The second point was the authors used a fixed-effects meta-analysis contradicting their methods section. A fixed-effects model makes sense if the studies are functionally identical. In this case, they are not as there are variances in duration, implant type and location of placement. (Borenstein et al., 2011). The meta-analysis and forest plot have been reproduced below using metaprop in R. (Version 5.1-0) to demonstrate a couple of interesting points. (Figure 2.)

Figure 2

Lemos fig2

Firstly, there is very little difference between the fixed-effects and random-effects models, except the confidence interval for the random effects has 2% more spread. In the author’s version, the heterogeneity was I2 = 48%, and in this meta-analysis, we have an I2 = 0%. This point estimate value of zero can be highly misleading and is caused by combining a small number of studies that have wide confidence intervals. To correct this bias, von Hippel recommends reporting the 95% confidence interval in addition to the point estimate I2. In this case, the 95% confidence interval ranges from 0 to 62%, indicating a wide degree of uncertainty. (von Hippel, 2015).

The final point relates to the addition of prediction intervals into future meta-analyses. The standard point estimate and confidence interval presented in a metanalysis do not inform the researcher as to how the true effects are distributed about the point estimate. This is important to understand when predicting the survival rate for future implant placement under RPDs in this case. (Borestein et al. 2011)

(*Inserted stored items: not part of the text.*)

(** * Pricing pipeline: daily price resolver, snapshot normalizer, sale-comp rollup

    A shallow embedding of the SQL that the scripts under [scripts/pricing]
    send to the store, and of the JavaScript that assembles and runs it.

    Tables are lists of rows: the snapshot table has no unique index, so
    duplicates can exist and the order in which the executor presents rows
    is observable wherever an ORDER BY leaves ties.  The order of a list is
    the order in which the executor presents the rows.

    Columns that every writer of the repository fills ([source],
    [value_cents], [sold_price_usd], [sold_at], [grade], ...) are not
    nullable here; [condition], which the normalizer writes as NULL, is. *)

From Stdlib Require Import ZArith QArith Qround Qabs Lqa.
From Stdlib Require Import List String Ascii Bool Lia Permutation Sorted.
From Corelib Require PrimFloat PrimInt63.
Import ListNotations.
Open Scope string_scope.
Open Scope Z_scope.
Open Scope list_scope.

(** ** Data model *)

(** A [date] value, as a day number; date literals are taken after their
    [::date] cast. *)
Abbreviation Date := Z (only parsing).

(** Identifier of a [market_items] row. *)
Abbreviation ItemId := Z (only parsing).

(** The part of a jsonb value the queries read: scalars and flat objects.
    A number carries the text that [->>] returns for it. *)
Inductive jscalar :=
| JNull
| JBool (b : bool)
| JNumber (txt : string)
| JString (s : string).

Inductive jsonb :=
| JScalar (v : jscalar)
| JObject (fields : list (string * jscalar)).

(** The [raw] column.  The normalizer writes
    [jsonb_build_object('prices', prices, 'key', k)]; rows of other
    importers carry a payload this development never opens. *)
Inductive RawPayload :=
| RawScryfall (prices : jsonb) (key : string)
| RawOther (txt : string).

(** Modelled from the spec: the declaration of
    [public.market_price_snapshots] is not among the sources.  A row has the
    columns the statements name: item identifier, source name, observation
    date, currency code, price-type tag, optional condition, value in
    integer minor-currency units (never NULL), raw payload. *)
Record Snapshot := mkSnapshot {
  market_item_id : ItemId;
  source : string;
  as_of_date : Date;
  currency : string;
  price_type : string;
  condition : option string;
  value_cents : Z;
  raw : RawPayload
}.

(** A row of the [best] CTE, which is what the upsert writes into
    [public.market_price_daily] (next to [updated_at = now()]);
    [sources_used] is the one-element array the CTE builds. *)
Record SourceUsed := mkSourceUsed {
  su_source : string;
  su_price_type : string;
  su_condition : option string;
  su_value_cents : Z
}.

Record DailyPrice := mkDailyPrice {
  dp_market_item_id : ItemId;
  dp_as_of_date : Date;
  dp_currency : string;
  dp_value_cents : Z;
  dp_confidence : Z;
  dp_sources_used : list SourceUsed;
  dp_method : string
}.

(** ** 03_build_market_price_daily.js *)

Module Resolver.

(** The locals of [main] after [parseArgs]: an absent option is [None]. *)
Record Args := mkArgs {
  arg_currency : option string;
  arg_date : option Date;
  arg_all_dates : bool;
  arg_since : option Date;
  arg_until : option Date
}.

(** [s.toUpperCase()] on a text of code units below 256: the letters a to
    z and the small letters from U+00E0 to U+00FE, but for the division
    sign, become their capitals, and the sharp s becomes SS.  The capitals
    of the micro sign and of y with diaeresis lie above U+00FF: a text with
    one of them has no upper case among the texts of code units below 256
    ([upper_in_range] is false of it, and [where_sql] then selects no row);
    the function leaves the two letters as they are. *)
Definition upper_unit (c : ascii) : string :=
  let n := nat_of_ascii c in
  if (Nat.leb 97 n && Nat.leb n 122)
     || (Nat.leb 224 n && Nat.leb n 254 && negb (Nat.eqb n 247))
  then String (ascii_of_nat (n - 32)) EmptyString
  else if Nat.eqb n 223 then "SS"
  else String c EmptyString.

Fixpoint toUpperCase (s : string) : string :=
  match s with
  | EmptyString => EmptyString
  | String c r => String.append (upper_unit c) (toUpperCase r)
  end.

Fixpoint upper_in_range (s : string) : bool :=
  match s with
  | EmptyString => true
  | String c r =>
      negb (Nat.eqb (nat_of_ascii c) 181 || Nat.eqb (nat_of_ascii c) 255)
      && upper_in_range r
  end.

Definition or_default {A} (o : option A) (d : A) : A :=
  match o with Some x => x | None => d end.

(** [const currency = String(args.currency || "USD").toUpperCase()] *)
Definition currency_of (a : Args) : string :=
  toUpperCase (or_default (arg_currency a) "USD").

(** [const asOfDate = String(args.date || today)] *)
Definition asOfDate (today : Date) (a : Args) : Date :=
  or_default (arg_date a) today.

(** Query parameters and the conditions of [whereParts]; a condition names
    its parameter by the number after the dollar sign. *)
Inductive param :=
| PText (s : string)
| PDate (d : Date).

Inductive cond :=
| CurrencyEq (p : nat)
| DateEq (p : nat)
| DateGe (p : nat)
| DateLe (p : nat).

(** The loop-free body of [main] that fills [whereParts] and [params]; the
    counter [p] is the next free parameter number. *)
Definition build_where (today : Date) (a : Args) : list cond * list param :=
  let whereParts := [CurrencyEq 1] in
  let params := [PText (currency_of a)] in
  let p := 2%nat in
  if negb (arg_all_dates a) then
    (whereParts ++ [DateEq p], params ++ [PDate (asOfDate today a)])
  else
    let '(whereParts, params, p) :=
      match arg_since a with
      | Some since => (whereParts ++ [DateGe p], params ++ [PDate since], S p)
      | None => (whereParts, params, p)
      end in
    let '(whereParts, params, p) :=
      match arg_until a with
      | Some until => (whereParts ++ [DateLe p], params ++ [PDate until], S p)
      | None => (whereParts, params, p)
      end in
    (whereParts, params).

(** The value bound to parameter number [p]. *)
Definition param_at (params : list param) (p : nat) : option param :=
  nth_error params (p - 1).

Definition eval_cond (params : list param) (s : Snapshot) (c : cond) : bool :=
  match c with
  | CurrencyEq p =>
      match param_at params p with
      | Some (PText t) => String.eqb (currency s) t
      | _ => false
      end
  | DateEq p =>
      match param_at params p with
      | Some (PDate d) => as_of_date s =? d
      | _ => false
      end
  | DateGe p =>
      match param_at params p with
      | Some (PDate d) => d <=? as_of_date s
      | _ => false
      end
  | DateLe p =>
      match param_at params p with
      | Some (PDate d) => as_of_date s <=? d
      | _ => false
      end
  end.

(** [whereParts.join(" AND ")] evaluated on a row.  The currency of a
    row is a text of code units below 256: when the upper case of the
    currency given has a letter above U+00FF, [s.currency = $1] holds of no
    row. *)
Definition where_sql (today : Date) (a : Args) (s : Snapshot) : bool :=
  let '(whereParts, params) := build_where today a in
  upper_in_range (or_default (arg_currency a) "USD")
  && forallb (eval_cond params s) whereParts.

(** The two CASE expressions of the ORDER BY. *)
Definition source_rank (src : string) : Z :=
  if String.eqb src "tcgplayer" then 10
  else if String.eqb src "scryfall" then 20
  else if String.eqb src "cardmarket" then 30
  else if String.eqb src "pricecharting" then 40
  else if String.eqb src "ebay" then 50
  else if String.eqb src "amazon" then 60
  else 99.

Definition price_type_rank (pt : string) : Z :=
  if String.eqb pt "market" then 10
  else if String.eqb pt "trend" then 12
  else if String.eqb pt "mid" then 14
  else if String.eqb pt "avg_7d" then 16
  else if String.eqb pt "avg_30d" then 18
  else if String.eqb pt "low" then 22
  else if String.eqb pt "high" then 24
  else if String.eqb pt "loose" then 30
  else if String.eqb pt "cib" then 32
  else if String.eqb pt "new" then 34
  else if String.eqb pt "graded" then 36
  else if String.eqb pt "foil" then 60
  else if String.eqb pt "etched" then 62
  else if String.eqb pt "tix" then 80
  else 90.

(** [ORDER BY source-rank ASC, price-type-rank ASC, value_cents DESC]:
    [order_le a b] holds when [a] may be placed before [b]. *)
Definition order_le (a b : Snapshot) : bool :=
  let sa := source_rank (source a) in
  let sb := source_rank (source b) in
  if sa <? sb then true
  else if sb <? sa then false
  else
    let pa := price_type_rank (price_type a) in
    let pb := price_type_rank (price_type b) in
    if pa <? pb then true
    else if pb <? pa then false
    else value_cents b <=? value_cents a.

(** Sorting a partition.  Rows that tie on every sort key stay in the order
    in which they were presented: whatever order a sort leaves tied rows in
    is the outcome of this one on some presentation of the same rows. *)
Fixpoint insert_row (x : Snapshot) (l : list Snapshot) : list Snapshot :=
  match l with
  | [] => [x]
  | y :: r => if order_le x y then x :: y :: r else y :: insert_row x r
  end.

Definition order_by (l : list Snapshot) : list Snapshot :=
  fold_right insert_row [] l.

(** [PARTITION BY s.market_item_id, s.currency, s.as_of_date] *)
Definition PartKey := (ItemId * string * Date)%type.

Definition part_key (s : Snapshot) : PartKey :=
  (market_item_id s, currency s, as_of_date s).

Definition part_key_dec (k1 k2 : PartKey) : {k1 = k2} + {k1 <> k2}.
Proof.
  decide equality; [apply Z.eq_dec | decide equality; [apply string_dec | apply Z.eq_dec]].
Defined.

Definition in_partition (k : PartKey) (s : Snapshot) : bool :=
  if part_key_dec (part_key s) k then true else false.

Definition partition_keys (rows : list Snapshot) : list PartKey :=
  nodup part_key_dec (map part_key rows).

Fixpoint number_from (n : nat) (l : list Snapshot) : list (Snapshot * nat) :=
  match l with
  | [] => []
  | x :: r => (x, n) :: number_from (S n) r
  end.

(** [ROW_NUMBER() OVER (PARTITION BY ... ORDER BY ...)] on the selected rows. *)
Definition row_number (rows : list Snapshot) : list (Snapshot * nat) :=
  flat_map (fun k => number_from 1 (order_by (filter (in_partition k) rows)))
           (partition_keys rows).

(** The [candidates] CTE. *)
Definition candidates (today : Date) (a : Args) (table : list Snapshot)
  : list (Snapshot * nat) :=
  row_number (filter (where_sql today a) table).

(** The selected rows: [FROM candidates WHERE rn = 1]. *)
Definition winners (today : Date) (a : Args) (table : list Snapshot)
  : list Snapshot :=
  map fst (filter (fun c => Nat.eqb (snd c) 1) (candidates today a table)).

To more accurately represent the high degree of variability in this updated meta-analysis using the prediction interval, the implant failure summary estimate data could be presented as:

Over a period ranging from 6 months to 180 months, the mean failure rate was  3% (95%CI: 1% to 6%) with a 95% prediction interval of true future failures of 0% to 16%.

Links

Primary paper

Lemos, C. A. A., Nunes, R. G., Santiago-Junior, J. F., et al. 2021. Are Implant-Supported Removable Partial Dentures a Suitable Treatment for Partially Edentulous Patients? A Systematic Review and Meta-Analysis. J Prosthet Dent. 2021 Jul 27:S0022-3913(21)00334-6. doi: 10.1016/j.prosdent.2021.06.017. Epub ahead of print. PMID: 34330529.

Review protocol on PROSPERO 

Other references

Borenstein, M., Hedges, L. V., Higgins, J. P., et al. 2011. Fixed-Effects Versus Random-Effects Models. Introduction to Meta-Analysis. John Wiley & Sons.

Borenstein, M., Hedges, L. V., Higgins, J. P., et al. 2011. Prediction intervals. Introduction to Meta-Analysis. John Wiley & Sons.

von Hippel PT. The heterogeneity statistic I(2) can be biased in small meta-analyses. BMC Med Res Methodol. 2015 Apr 14;15:35. doi: 10.1186/s12874-015-0024-z. PMID: 25880989; PMCID: PMC4410499.